[Information supplied Boundary: Start]

(** * Relay backend and chat client of the realtime Gemini demo

    A shallow embedding of [backend-node/utils.js], [backend-node/server.js]
    and of the two versions of the React client's message handler, with the
    properties of the relay established on it.

    Conventions.
    - A Node [Buffer] is a list of bytes, each an integer in [0, 256).
    - The numbers [createWavHeader] computes with are integers or eighths
      of integers; they are kept as exact rationals ([Q]), which is what
      IEEE doubles give for integer arguments below 2^53.
    - A JavaScript exception is a value of [js_error]; code that can throw
      returns a [result].
    - Calls on collaborators (the client socket, the AI session, the
      operating system, the stream objects) are appended to a trace, in
      program order. Console output is not modelled.
    - A string is at most [Buf.MAX_STRING_LENGTH] characters long: the
      conversion of a buffer to base64 text and [JSON.stringify] throw
      where their result would be longer. This is modelled where the
      backend builds the audio message of a turn, from an accumulator of
      any length. A string that a handler receives exists, so it is
      within the limit; the chunks of a stream, and the texts of the AI
      that the backend forwards and the client joins, are taken to be
      short enough for the strings built from them. A buffer is of any
      length, and memory is not limited.
    - A JavaScript [Map] keyed by socket objects is a [gmap] keyed by the
      socket's identity.

    Part I holds the definitions, Part II the lemmas and theorems. *)

From Stdlib Require Import ZArith QArith Qround Lia List Ascii String.
From stdpp Require Import gmap strings list pretty.

#[local] Open Scope Z_scope.
#[local] Set Warnings "-register-all".

(** * Part I: the model *)

(** ** Exceptions *)

Inductive js_error :=
| ERR_OUT_OF_RANGE (name : string) (lo hi : Z) (received : Q)
| ERR_BUFFER_OUT_OF_BOUNDS
| ERR_INVALID_ARG_TYPE (name : string)
| ERR_STRING_TOO_LONG
| RangeError (message : string)
| ESRCH
| SyntaxError (message : string)
| TypeError (message : string)
| Error (message : string).

Definition result (A : Type) : Type := js_error + A.

Definition ret {A} (a : A) : result A := inr a.
Definition throw {A} (e : js_error) : result A := inl e.
Definition bind {A B} (r : result A) (k : A -> result B) : result B :=
  match r with
  | inl e => inl e
  | inr a => k a
  end.

Notation "'let*' x ':=' r 'in' k" := (bind r (fun x => k))
  (at level 10, x name, r at level 100, k at level 200).

(** ** Node buffers *)

Module Buf.

Definition Buffer := list Z.

(** [Buffer.alloc(n)]: [n] zero bytes. *)
Definition alloc (n : nat) : Buffer := repeat 0 n.

(** [Buffer.concat([a, b])]. *)
Definition concat (a b : Buffer) : Buffer := a ++ b.

(** The bytes of an ASCII string, as [buf.write] stores them. *)
Fixpoint bytes_of_string (s : string) : list Z :=
  match s with
  | EmptyString => []
  | String c r => Z.of_N (N_of_ascii c) :: bytes_of_string r
  end.
(** * Pre-activation ResNet and Wide ResNet for CIFAR: architecture assembly

    A shallow embedding of
      pytorch_image_classification/models/cifar/resnet_preact.py
      pytorch_image_classification/models/cifar/wrn.py
    and the properties of the architecture-assembly logic: blocks per stage
    from the depth, channel widths, shortcut selection, placement of the
    pre-activation, the stage builder, the feature-size probe and the shape
    of the forward pass.

    Tensors are not computed numerically.  The numeric engine is an interface
    ([Engine]); blocks and networks are written once over it, the way the
    source is written over [torch].  Structural properties hold for every
    engine; shape properties are proved for the reference engine [ShapeEngine],
    where a tensor is its shape. *)

From Stdlib Require Import ZArith NArith List String Ascii Bool Lia QArith.
From Stdlib Require Import DecimalString DecimalNat.
Import ListNotations.

Local Open Scope string_scope.
Local Open Scope N_scope.
Local Open Scope list_scope.

Set Implicit Arguments.

(* ================================================================== *)
(** ** Python exceptions and fallible computations *)

Inductive error : Type :=
| AssertionError
| AttributeError
| IndexError
| ValueError
| RuntimeError.

Inductive result (A : Type) : Type :=
| Ok (a : A)
| Err (e : error).

Arguments Ok {A} a.
Arguments Err {A} e.

Definition rbind {A B} (r : result A) (k : A -> result B) : result B :=
  match r with
  | Ok a => k a
  | Err e => Err e
  end.

Definition is_ok {A} (r : result A) : bool :=
  match r with Ok _ => true | Err _ => false end.

Declare Scope result_scope.
Delimit Scope result_scope with result.
Notation "x <- c ;; k" := (rbind c (fun x => k))
  (at level 61, c at next level, right associativity) : result_scope.

(** [assert c]. *)
Definition assert (c : bool) : result unit :=
  if c then Ok tt else Err AssertionError.

(** [l[i]] on a Python list, for a non-negative index. *)
Definition getitem {A} (l : list A) (i : nat) : result A :=
  match nth_error l i with
  | Some a => Ok a
  | None => Err IndexError
  end.

(** [range(n)] for a Python int [n]: empty when [n <= 0]. *)
Definition range (n : Z) : list nat := seq 0 (Z.to_nat n).

(** [f'{n}'] for a non-negative int. *)
Definition str_of_nat (n : nat) : string :=
  NilEmpty.string_of_uint (Nat.to_uint n).

(* ================================================================== *)
(** ** Layers: the hyper-parameters the constructors of [torch.nn] receive *)

Record Conv2d : Type := mkConv2d {
  conv_in_channels : N;
  conv_out_channels : N;
  kernel_size : N;
  conv_stride : N;
  padding : N;
  bias : bool
}.

Record BatchNorm2d : Type := mkBatchNorm2d { num_features : N }.

Record Linear : Type := mkLinear { in_features : N; out_features : N }.

(** An argument of [Tensor.view]: a size, or [-1]. *)
Inductive dim : Type :=
| Dim (n : N)
| Infer.

(* ================================================================== *)
(** ** The numeric engine (external collaborator) *)

Class Engine (T : Type) : Type := {
  zeros : list N -> T;                       (* torch.zeros(shape, dtype=float32) *)
  size : T -> list N;                        (* x.size(), x.shape *)
  conv2d : Conv2d -> T -> result T;          (* nn.Conv2d.forward *)
  batch_norm : BatchNorm2d -> T -> result T; (* nn.BatchNorm2d.forward *)
  relu : T -> T;                             (* F.relu(_, inplace=True) *)
  dropout : Q -> bool -> T -> result T;      (* F.dropout(_, p, training, inplace=False) *)
  iadd : T -> T -> result T;                 (* y += s *)
  adaptive_avg_pool2d : T -> N -> result T;  (* F.adaptive_avg_pool2d(_, output_size) *)
  view : list dim -> T -> result T;          (* x.view(...) *)
  linear : Linear -> T -> result T           (* nn.Linear.forward *)
}.

(** [nn.Module]: something with a [forward]. *)
Class Module (T A : Type) : Type := forward : A -> T -> result T.

(** [nn.Sequential]: named sub-modules, applied in insertion order. *)
Definition Sequential (A : Type) : Type := list (string * A).

Fixpoint has_name {A} (name : string) (s : Sequential A) : bool :=
  match s with
  | [] => false
  | (n, _) :: s' => String.eqb n name || has_name name s'
  end.

Fixpoint replace_module {A} (name : string) (m : A) (s : Sequential A)
  : Sequential A :=
  match s with
  | [] => []
  | (n, m') :: s' =>
      if String.eqb n name then (n, m) :: s'
      else (n, m') :: replace_module name m s'
  end.
(** * Webhook forwarder plugin for Gotify: model of [plugin.go]

    The development embeds the three request handlers of the plugin
    ([handleWebhookMessage], [handleGenericWebhook], [handleGrafanaWebhook])
    as functions that return the trace of effects the Go code performs on one
    request: binding the body, calling the message handler, writing a JSON
    response.  The properties of the payload classification, of the
    normalisation of both dialects and of the delivery step are then proved
    about these functions.  The creation of an instance, [SetMessageHandler]
    and the page of instructions of [GetDisplay] are embedded as well. *)

From Stdlib Require Import ZArith Lia Floats.SpecFloat.
From stdpp Require Import gmap strings list fin_maps.

Set Warnings "-register-all".
Local Open Scope string_scope.
Local Open Scope Z_scope.

(** ** Go values *)

(** A Go [float64].  [S754_finite s m e] is [(-1)^s * m * 2^e]. *)
Abbreviation float64 := spec_float.

(** The dynamic values an [interface{}] of this program can hold: the six
    kinds [encoding/json] decodes into ([nil], [bool], [float64], [string],
    [[]interface{}], [map[string]interface{}]) and a Go [int], which
    [handleGenericWebhook] also looks for. *)
Inductive value : Type :=
  | VNil
  | VBool (b : bool)
  | VFloat64 (f : float64)
  | VInt (n : Z)
  | VString (s : string)
  | VSlice (l : list value)
  | VMap (m : gmap string value).

(** [m[k]] on a [map[string]interface{}]: the zero value [nil] when the key is
    absent. *)
Definition index (m : gmap string value) (k : string) : value :=
  default VNil (m !! k).

(** [_, ok := m[k]]. *)
Definition has_key (m : gmap string value) (k : string) : bool :=
  match m !! k with Some _ => true | None => false end.

(** The comma-ok type assertions [v.(string)], [v.(float64)], [v.(int)] and
    [v.(map[string]interface{})]. *)
Definition assert_string (v : value) : option string :=
  match v with VString s => Some s | _ => None end.

Definition assert_float64 (v : value) : option float64 :=
  match v with VFloat64 f => Some f | _ => None end.

Definition assert_int (v : value) : option Z :=
  match v with VInt n => Some n | _ => None end.

Definition assert_map (v : value) : option (gmap string value) :=
  match v with VMap m => Some m | _ => None end.

(** ** The conversion [int(priority)] of a [float64] *)

(** The targets the plugin is built for (README, "Building"). *)
Inductive goarch := amd64 | arm64 | arm.

(** Width of Go's [int]. *)
Definition int_bits (a : goarch) : Z :=
  match a with amd64 | arm64 => 64 | arm => 32 end.

Definition MinInt (a : goarch) : Z := - 2 ^ (int_bits a - 1).
Definition MaxInt (a : goarch) : Z := 2 ^ (int_bits a - 1) - 1.
Lemma new_recurrent_layer_inv (r : string) (bi : bool) (p : nat -> RNNParams)
      (input_dim hidden_dim : nat) (layer : RNNLayer) :
  new_recurrent_layer r bi p input_dim hidden_dim = Ok layer ->
  input_size layer = input_dim /\ hidden_size layer = hidden_dim
  /\ rnn_bidirectional layer = bi
  /\ ((String.eqb r "LSTM" = true /\ rnn_kind layer = LSTM)
      \/ (String.eqb r "LSTM" = false /\ String.eqb r "GRU" = true
          /\ rnn_kind layer = GRU)).
Proof.
  unfold new_recurrent_layer, nn_LSTM, nn_GRU. intros H.
  destruct (String.eqb r "LSTM") eqn:E1.
  - destruct (hidden_dim =? 0); [discriminate|].
    inversion H; subst; simpl. repeat split. left. split; reflexivity.
  - destruct (String.eqb r "GRU") eqn:E2; [|discriminate].
    destruct (hidden_dim =? 0); [discriminate|].
    inversion H; subst; simpl. repeat split. right. repeat split.
Qed.

Lemma new_recurrent_layer_positive (r : string) (bi : bool)
      (p : nat -> RNNParams) (input_dim hidden_dim : nat) (layer : RNNLayer) :
  new_recurrent_layer r bi p input_dim hidden_dim = Ok layer ->
  0 < hidden_dim /\ rnn_params layer = p.
Proof.
  unfold new_recurrent_layer, nn_LSTM, nn_GRU. intros H.
  destruct (hidden_dim =? 0) eqn:E0.
  - destruct (String.eqb r "LSTM"); [discriminate|].
    destruct (String.eqb r "GRU"); discriminate.
  - apply Nat.eqb_neq in E0. split; [lia|].
    destruct (String.eqb r "LSTM"); [inversion H; reflexivity|].
    destruct (String.eqb r "GRU"); [inversion H; reflexivity | discriminate].
Qed.

Lemma rnn_apply_empty (layer : RNNLayer) (x : Tensor3) (hidden : Hidden) :
  t3_time x = 0 -> is_ok (rnn_apply layer x hidden) = false.
Proof.
  intros Ht. unfold rnn_apply, run_rnn. rewrite Ht. simpl.
  destruct (negb (t3_feat x =? input_size layer)); [reflexivity|].
  destruct (rnn_kind layer), hidden as [h c|h]; try reflexivity.
  - destruct (hidden_ok layer (t3_batch x) h && hidden_ok layer (t3_batch x) c);
      reflexivity.
  - destruct (hidden_ok layer (t3_batch x) h); reflexivity.
Qed.

Lemma average_directions_ok (h : nat) (x : Tensor3) :
  t3_feat x = 2 * h ->
  exists o, average_directions h x = Ok o
            /\ same_frame o x /\ t3_feat o = h
            /\ forall t i j, t < t3_time x -> i < t3_batch x -> j < h ->
                 t3_at o t i j
                 = (1 / 2 * (t3_at x t i j + t3_at x t i (h + j)))%R.
Proof.
  intros Hf. unfold average_directions, add3, broadcast3, slice_to, slice_from.
  simpl. rewrite !broadcast_dim_same.
  replace (Nat.min h (t3_feat x)) with h by lia.
  replace (t3_feat x - h) with h by lia.
  rewrite broadcast_dim_same. simpl.
  eexists. split; [reflexivity|]. unfold same_frame. simpl.
  repeat split. intros t i j Ht Hi Hj.
  rewrite !bidx_lt by assumption. reflexivity.
Qed.

Section RecurrentStack.

Variable self : ClopiNet.
Hypothesis Hdirs :
  num_directions_ self = (if bidirectional (config self) then 2 else 1).

(** The output of a layer built by the constructor, before the two
    directions are averaged. *)
Lemma rnn_apply_built (p : nat -> RNNParams) (input_dim h : nat)
      (layer : RNNLayer) (x : Tensor3) :
  new_recurrent_layer (rnn (config self)) (bidirectional (config self))
                      p input_dim h = Ok layer ->
  t3_feat x = input_dim ->
  0 < t3_time x ->
  let z := zeros3 (num_directions_ self) (t3_batch x) h in
  exists hidden,
    initial_hidden self (t3_batch x) h = Ok hidden
    /\ rnn_apply layer x hidden = Ok (rnn_output layer x z z)
    /\ same_frame (rnn_output layer x z z) x
    /\ t3_feat (rnn_output layer x z z)
       = (if bidirectional (config self) then 2 else 1) * h.
Proof.
  intros Hl Hx Htime z.
  destruct (new_recurrent_layer_inv _ _ _ _ _ _ Hl)
    as [Hin [Hhid [Hbi Hkind]]].
  assert (Hrun : forall h0 c0,
             run_rnn layer x h0 c0 = Ok (rnn_output layer x h0 c0)).
  { intros h0 c0. unfold run_rnn.
    destruct (t3_time x =? 0) eqn:E; [apply Nat.eqb_eq in E; lia | reflexivity]. }
  assert (Hzeros : hidden_ok layer (t3_batch x) z = true).
  { unfold hidden_ok, num_directions, z. simpl.
    rewrite Hdirs, Hbi, Hhid, !Nat.eqb_refl. reflexivity. }
  assert (Hshape : same_frame (rnn_output layer x z z) x
                   /\ t3_feat (rnn_output layer x z z)
                      = (if bidirectional (config self) then 2 else 1) * h).
  { unfold same_frame, rnn_output, num_directions. simpl.
    rewrite Hbi, Hhid. repeat split. }
  unfold initial_hidden, rnn_apply.
  rewrite Hx, Hin, Nat.eqb_refl. simpl negb.
  destruct Hkind as [[E1 Hk]|[E1 [E2 Hk]]]; rewrite E1, ?E2, Hk.
  - eexists. split; [reflexivity|].
    cbv beta iota. fold z. rewrite Hzeros. simpl andb. cbv beta iota.
    split; [apply Hrun | exact Hshape].
  - eexists. split; [reflexivity|].
    cbv beta iota. fold z. rewrite Hzeros. cbv beta iota.
    split; [apply Hrun | exact Hshape].
Qed.

Lemma recurrent_step_ok (p : nat -> RNNParams) (input_dim h : nat)
      (layer : RNNLayer) (x : Tensor3) :
  new_recurrent_layer (rnn (config self)) (bidirectional (config self))
                      p input_dim h = Ok layer ->
  t3_feat x = input_dim ->
  0 < t3_time x ->
  exists o, recurrent_step self (t3_batch x) h layer x = Ok o
            /\ same_frame o x /\ t3_feat o = h.
Proof.
  intros Hl Hx Htime.
  destruct (@rnn_apply_built p input_dim h layer x Hl Hx Htime)
    as [hid [Hh [Hr [[Ht Hb] Hf]]]].
  set (raw := rnn_output layer x
                (zeros3 (num_directions_ self) (t3_batch x) h)
                (zeros3 (num_directions_ self) (t3_batch x) h)) in *.
  unfold recurrent_step. rewrite Hh. simpl rbind. rewrite Hr. simpl rbind.
  destruct (bidirectional (config self)).
  - destruct (@average_directions_ok h raw Hf) as [o [Ho [[Ht' Hb'] [Hf' _]]]].
    exists o. split; [exact Ho|]. unfold same_frame.
    repeat split; congruence.
  - exists raw. split; [reflexivity|]. unfold same_frame.
    repeat split; try assumption. lia.
Qed.

Lemma recurrent_loop_built (init : nat -> nat -> RNNParams) (dims : list nat) :
  forall i input_dim layers x acc,
    build_recurrent (rnn (config self)) (bidirectional (config self))
                    init i input_dim dims = Ok layers ->
    t3_feat x = input_dim ->
    0 < t3_time x ->
    exists outs,
      recurrent_loop self (t3_batch x) (combine dims layers) x acc
      = Ok (acc ++ outs)
      /\ map t3_feat outs = dims
      /\ Forall (fun o => same_frame o x) outs.
Proof.
  induction dims as [|h rest IH];
    intros i input_dim layers x acc Hb Hx Htime.
  - exists []. simpl. rewrite app_nil_r. repeat split. constructor.
  - simpl in Hb.
    destruct (new_recurrent_layer _ _ _ _ _) as [layer|e] eqn:Hl;
      [|discriminate]. simpl in Hb.
    destruct (build_recurrent _ _ _ _ _ rest) as [ls|e] eqn:Hrest;
      [|discriminate]. simpl in Hb. inversion Hb; subst layers; clear Hb.
    simpl combine. simpl recurrent_loop.
    destruct (@recurrent_step_ok (init i) input_dim h layer x Hl Hx Htime)
      as [o [Ho [[Ht Hbt] Hf]]].
    rewrite Ho. simpl rbind.
    destruct (IH (S i) h ls o (acc ++ [o]) Hrest Hf ltac:(lia))
      as [outs [Hloop [Hmap Hall]]].
    rewrite Hbt in Hloop.
    exists (o :: outs). rewrite Hloop, <- app_assoc. simpl.
    split; [reflexivity|]. split; [congruence|].
    constructor; [split; assumption|].
    eapply Forall_impl; [|exact Hall].
    intros a [Ha1 Ha2]. split; congruence.
Qed.

End RecurrentStack.

Lemma cat2_ok (x y : Tensor3) :
  same_frame y x ->
  exists o, cat2 x y = Ok o /\ same_frame o x
            /\ t3_feat o = t3_feat x + t3_feat y.
Proof.
  intros [Ht Hb]. unfold cat2. rewrite Ht, Hb, !Nat.eqb_refl. simpl.
  eexists. split; [reflexivity|]. repeat split.
Qed.

Lemma cat_dim2_ok (x0 : Tensor3) (xs : list Tensor3) :
  xs <> [] ->
  Forall (fun o => same_frame o x0) xs ->
  exists o, cat_dim2 xs = Ok o /\ same_frame o x0
            /\ t3_feat o = list_sum (map t3_feat xs).
Proof.
  induction xs as [|x rest IH]; intros Hne Hall; [congruence|].
  inversion Hall as [|? ? Hx Hrest]; subst.
  destruct rest as [|y rest'].
  - exists x. simpl. repeat split; try apply Hx. lia.
  - destruct IH as [o [Ho [[Ht Hb] Hf]]]; [discriminate | assumption |].
    change (cat_dim2 (x :: y :: rest'))
      with (rbind (cat_dim2 (y :: rest')) (cat2 x)).
    rewrite Ho. simpl rbind.
    destruct (@cat2_ok x o) as [o' [Ho' [[Ht' Hb'] Hf']]].
    { destruct Hx. split; congruence. }
    exists o'. split; [exact Ho'|]. destruct Hx.
    split; [split; congruence|].
    rewrite Hf', Hf. reflexivity.
Qed.

(** [forward], with its sequencing written out. *)
Lemma forward_eq (self : ClopiNet) (x : Tensor3) :
  forward x self =
  let cfg := config self in
  if negb (t3_feat x =? n_features cfg)
  then (Raise (ValueError_feature (t3_feat x) (n_features cfg)), self)
  else
    match frame_embeddings self x with
    | Raise e => (Raise e, self)
    | Ok frames =>
        if internal cfg
        then (rbind (if normalize cfg then normalize_steps frames else Ok frames)
                    (fun o => Ok (PerStep o)), self)
        else
          match attention_stage self x frames with
          | Raise e => (Raise e, self)
          | Ok (w, attn) =>
              match (if normalize cfg then normalize_rows (sum_dim0 w)
                     else Ok (sum_dim0 w)) with
              | Raise e => (Raise e, self)
              | Ok normed =>
                  if batch_normalization cfg
                  then match call_batch_norm normed self with
                       | (Ok out, self') => (return_value cfg attn out, self')
                       | (Raise e, self') => (Raise e, self')
                       end
                  else (return_value cfg attn normed, self)
              end
          end
    end.
Proof.
  unfold forward, frame_embeddings, return_value, size3. cbv zeta.
  destruct (negb (t3_feat x =? n_features (config self))); [reflexivity|].
  unfold mbind, lift, mret, raise.
  destruct (recurrent_stage self x) as [o1|e]; simpl; [|reflexivity].
  destruct (linear_stage self o1) as [o2|e]; simpl; [|reflexivity].
  destruct (weight_stage self o2) as [o3|e]; simpl; [|reflexivity].
  destruct (internal (config self)).
  - destruct (normalize (config self)); simpl; [|reflexivity].
    destruct (normalize_steps o3); reflexivity.
  - destruct (attention_stage self x o3) as [[w attn]|e]; simpl; [|reflexivity].
    destruct (normalize (config self)); simpl.
    + destruct (normalize_rows (sum_dim0 w)) as [n|e]; simpl; [|reflexivity].
      destruct (batch_normalization (config self)).
      * destruct (call_batch_norm n self) as [[out|e] self']; [|reflexivity].
        destruct (return_attention (config self)); [|reflexivity].
        destruct attn; reflexivity.
      * destruct (return_attention (config self)); [|reflexivity].
        destruct attn; reflexivity.
    + destruct (batch_normalization (config self)).
      * destruct (call_batch_norm (sum_dim0 w) self) as [[out|e] self'];
          [|reflexivity].
        destruct (return_attention (config self)); [|reflexivity].
        destruct attn; reflexivity.
      * destruct (return_attention (config self)); [|reflexivity].
        destruct attn; reflexivity.
Qed.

[Information supplied Boundary: End]

> Task directions: Taking the entries above, write out exactly each line from the one holding "rewrite Hf', Hf. reflexivity." to the one holding "- destruct (normalize", both included, and stop there.

> Answer space:
    rewrite Hf', Hf. reflexivity.
Qed.

(** [forward], with its sequencing written out. *)
Lemma forward_eq (self : ClopiNet) (x : Tensor3) :
  forward x self =
  let cfg := config self in
  if negb (t3_feat x =? n_features cfg)
  then (Raise (ValueError_feature (t3_feat x) (n_features cfg)), self)
  else
    match frame_embeddings self x with
    | Raise e => (Raise e, self)
    | Ok frames =>
        if internal cfg
        then (rbind (if normalize cfg then normalize_steps frames else Ok frames)
                    (fun o => Ok (PerStep o)), self)
        else
          match attention_stage self x frames with
          | Raise e => (Raise e, self)
          | Ok (w, attn) =>
              match (if normalize cfg then normalize_rows (sum_dim0 w)
                     else Ok (sum_dim0 w)) with
              | Raise e => (Raise e, self)
              | Ok normed =>
                  if batch_normalization cfg
                  then match call_batch_norm normed self with
                       | (Ok out, self') => (return_value cfg attn out, self')
                       | (Raise e, self') => (Raise e, self')
                       end
                  else (return_value cfg attn normed, self)
              end
          end
    end.
Proof.
  unfold forward, frame_embeddings, return_value, size3. cbv zeta.
  destruct (negb (t3_feat x =? n_features (config self))); [reflexivity|].
  unfold mbind, lift, mret, raise.
  destruct (recurrent_stage self x) as [o1|e]; simpl; [|reflexivity].
  destruct (linear_stage self o1) as [o2|e]; simpl; [|reflexivity].
  destruct (weight_stage self o2) as [o3|e]; simpl; [|reflexivity].
  destruct (internal (config self)).
  - destruct (normalize (config self)); simpl; [|reflexivity].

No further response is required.